The most common (occurring in ≥15% of patients in either arm) grade 3/4 treatment-emergent adverse events (TEAEs; D-Rd/Rd) were neutropenia (54.1%/37.0%), anemia (17.0%/21.6%), pneumonia (19.5%/10.7%), and lymphopenia (16.5%/11.2%); grade 3/4 infection rates were 42.6%/29.6%. The most common serious TEAE in both arms was pneumonia (18.7%/10.7%). 14.6% of patients in the D-Rd arm and 23.8% of patients in the Rd arm discontinued treatment due to TEAEs.
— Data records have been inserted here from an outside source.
(** The pass on the array that holds [L]: updates are delayed up to the last x86
    instruction. *)
Lemma optimize_shape t L n w :
  shows t L → L.*1 = seq 0 n → Z.of_nat (ir2_inst_num_current t) + Z.of_nat (length L) <= 2 ^ 15 →
  codes_ok w (L.*2) = true →
  ∃ t' L' F T F', tr_ir2_optimize blank moved parallel page_anon t = Some t' ∧ shows t' L' ∧
    (ir2_inst_num_current t' <= ir2_inst_num_current t + length L)%nat ∧
    L.*2 = F ++ T ∧ delayed F = Some F' ∧ L'.*2 = F' ++ T.
Proof using Type.
  intros H HS N W. assert (SAME : tr_ir2_optimize blank moved parallel page_anon t = Some t →
    ∃ t' L' F T F', tr_ir2_optimize blank moved parallel page_anon t = Some t' ∧ shows t' L' ∧
    (ir2_inst_num_current t' <= ir2_inst_num_current t + length L)%nat ∧
    L.*2 = F ++ T ∧ delayed F = Some F' ∧ L'.*2 = F' ++ T).
  { intros E. exists t, L, [], (L.*2), []. split_and!; try done. lia. }
  unfold tr_ir2_optimize in *. destruct parallel; [by apply SAME|]. destruct page_anon; [by apply SAME|].
  destruct L as [|y S0 _] using rev_ind.
  { apply SAME. destruct (shows_ends _ _ H) as [_ E]. simpl in E. unfold ir2_opt_push_pop. by rewrite E. }
  destruct (last_split marker S0) as [F|(F & e & T1 & -> & He & FT)].
  { apply SAME. by apply (push_pop_same blank moved t S0 y). }
  clear SAME. rewrite <- app_assoc in *. destruct (appended_order _ F (T1 ++ [y]) e n HS eq_refl) as [HF HT].
  rewrite fmap_app in W. apply codes_ok_app in W as [WF _]. destruct (delayed_total w (F.*2) WF) as [F' EF].
  rewrite length_app in N |- *.
  destruct (push_pop_refines blank moved t F e T1 y F') as (t' & L' & -> & H' & <- & N'); try done; [|lia|].
  { apply codes_ok_each, (proj1 (Forall_fmap _ _ _)) in WF. eapply list.Forall_impl; [exact WF|].
    intros c Wc. by apply straight_fits. }
  exists t', (L' ++ e :: T1 ++ [y]), (F.*2), ((e :: T1 ++ [y]).*2), (L'.*2).
  split_and!; [done..|lia| |done|]; by rewrite fmap_app.
Qed.

(** Code that is appended to the empty array and optimised. *)
Lemma append_optimize a code w :
  (0 < length a)%nat → 2 * Z.of_nat (length code) <= 2 ^ 15 → codes_ok w code = true →
  ∃ t t' L F T F', append_code blank moved code (empty_td a) = Some t ∧
    tr_ir2_optimize blank moved parallel page_anon t = Some t' ∧ shows t' L ∧
    (ir2_inst_num_current t' <= 2 * length code)%nat ∧
    code = F ++ T ∧ delayed F = Some F' ∧ L.*2 = F' ++ T.
Proof using Type.
  intros Ha N W.
  destruct (append_code_shows blank moved code (empty_td a) []) as (t & E & H & Nt); try done;
    [by apply empty_shows|simpl; lia| |].
  { eapply list.Forall_impl; [by eapply codes_ok_each|]. intros c Wc. by apply straight_fits. }
  simpl in H, Nt. set (L := zip (seq 0 (length code)) code) in *.
  assert (L1 : L.*1 = seq 0 (length code)) by (apply fst_zip; rewrite length_seq; lia).
  assert (L2 : L.*2 = code) by (apply snd_zip; rewrite length_seq; lia).
  assert (LL : length L = length code) by (by rewrite <- L2, length_fmap).
  destruct (optimize_shape t L (length code) w) as (t' & L' & F & T & F' & E' & H' & N' & EL & EF & EL');
    try done; rewrite ?L2; try done.
  { rewrite Nt, LL. lia. }
  rewrite L2 in EL. exists t, t', L', F, T, F'. split_and!; try done. lia.
Qed.

(** It runs to the same state. *)
Lemma delayed_runs w F T F' h h1 :
  codes_ok w (F ++ T) = true → delayed F = Some F' → run_code (F ++ T) h = Some h1 →
  ∃ h1', run_code (F' ++ T) h = Some h1' ∧ agrees h1 h1'.
Proof using Type.
  intros [WF [w' WT]]%codes_ok_app EF HR. rewrite run_code_app in HR |- *.
  destruct (run_code F h) as [h2|] eqn:E2; [|done].
  destruct (delayed_sound w F h h2 WF E2) as (F1 & h2' & EF1 & EF' & L2). assert (F1 = F') as -> by congruence.
  rewrite EF'. by apply (run_agrees _ h2 h2' h1 (codes_ok_each _ _ WT)).
Qed.

End optimize.

(** Two pushes: the second store is patched and one addition is left. *)
Definition two_pushes : list code_inst :=
  let marker := (lisa "x86_inst", [mkOpnd2 IR2_OPND_IMM 0x1000]) in
  let push (r : Z) := [addi_rsp (-8); (lisa "st.d", [gp r; esp; mkOpnd2 IR2_OPND_IMM 0])] in
  [marker] ++ push 10 ++ [marker] ++ push 11 ++ [marker; (lisa "or", [gp 12; gp 10; gp 11])].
Conclusions: In this updated analysis of MAIA, the addition of DARA to Rd continued to demonstrate PFS and OS benefits in transplant-ineligible patients with NDMM after a median follow-up of >5 years. D-Rd also achieved a nearly 3-fold higher MRD-negativity rate and a ≥4-fold higher ≥12-month sustained MRD-negativity rate versus Rd alone. No new safety concerns were observed with longer follow-up. These results continue to support the frontline use of D-Rd in transplant-ineligible patients with NDMM. Further updated OS results based on extended follow-up will be presented at the meeting.